▸ Exercise details
Repeat exactly, and only, the lines from the one containing "- apply (conduct_dispatches" through the last line of the data below.

------------------------

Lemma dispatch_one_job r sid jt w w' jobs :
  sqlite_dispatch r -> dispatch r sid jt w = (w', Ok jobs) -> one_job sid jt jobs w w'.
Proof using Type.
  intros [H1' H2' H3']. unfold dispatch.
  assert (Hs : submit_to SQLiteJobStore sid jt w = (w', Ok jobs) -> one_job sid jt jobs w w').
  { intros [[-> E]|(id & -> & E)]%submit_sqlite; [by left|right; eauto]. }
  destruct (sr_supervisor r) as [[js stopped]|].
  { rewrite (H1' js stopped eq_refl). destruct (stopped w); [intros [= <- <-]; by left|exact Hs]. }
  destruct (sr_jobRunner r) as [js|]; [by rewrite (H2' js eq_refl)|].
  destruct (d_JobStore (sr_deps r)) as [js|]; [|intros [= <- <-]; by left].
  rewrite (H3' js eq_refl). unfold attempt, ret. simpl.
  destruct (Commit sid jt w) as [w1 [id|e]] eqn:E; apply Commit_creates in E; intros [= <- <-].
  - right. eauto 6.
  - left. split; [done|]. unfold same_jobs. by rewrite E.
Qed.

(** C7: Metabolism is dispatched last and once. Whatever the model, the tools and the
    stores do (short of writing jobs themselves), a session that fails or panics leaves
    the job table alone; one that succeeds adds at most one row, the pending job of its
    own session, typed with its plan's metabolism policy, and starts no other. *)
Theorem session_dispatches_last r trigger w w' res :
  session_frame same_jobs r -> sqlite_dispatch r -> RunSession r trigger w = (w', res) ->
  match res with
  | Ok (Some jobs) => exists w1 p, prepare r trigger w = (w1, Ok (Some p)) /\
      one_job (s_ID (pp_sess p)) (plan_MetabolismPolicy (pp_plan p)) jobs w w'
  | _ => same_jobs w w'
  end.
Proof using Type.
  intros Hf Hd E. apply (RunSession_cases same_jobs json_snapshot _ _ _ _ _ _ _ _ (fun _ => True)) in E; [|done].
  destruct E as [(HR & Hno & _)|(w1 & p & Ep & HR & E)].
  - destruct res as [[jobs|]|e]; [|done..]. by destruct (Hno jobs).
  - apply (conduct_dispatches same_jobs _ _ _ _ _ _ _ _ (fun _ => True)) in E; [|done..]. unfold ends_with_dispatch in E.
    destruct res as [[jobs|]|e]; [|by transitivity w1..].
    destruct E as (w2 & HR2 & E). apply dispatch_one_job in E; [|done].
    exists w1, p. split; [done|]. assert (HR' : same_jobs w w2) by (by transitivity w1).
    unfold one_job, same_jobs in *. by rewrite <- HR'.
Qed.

------------------------

▸ Reply to the exercise
  - apply (conduct_dispatches same_jobs _ _ _ _ _ _ _ _ (fun _ => True)) in E; [|done..]. unfold ends_with_dispatch in E.
    destruct res as [[jobs|]|e]; [|by transitivity w1..].
    destruct E as (w2 & HR2 & E). apply dispatch_one_job in E; [|done].
    exists w1, p. split; [done|]. assert (HR' : same_jobs w w2) by (by transitivity w1).
    unfold one_job, same_jobs in *. by rewrite <- HR'.
Qed.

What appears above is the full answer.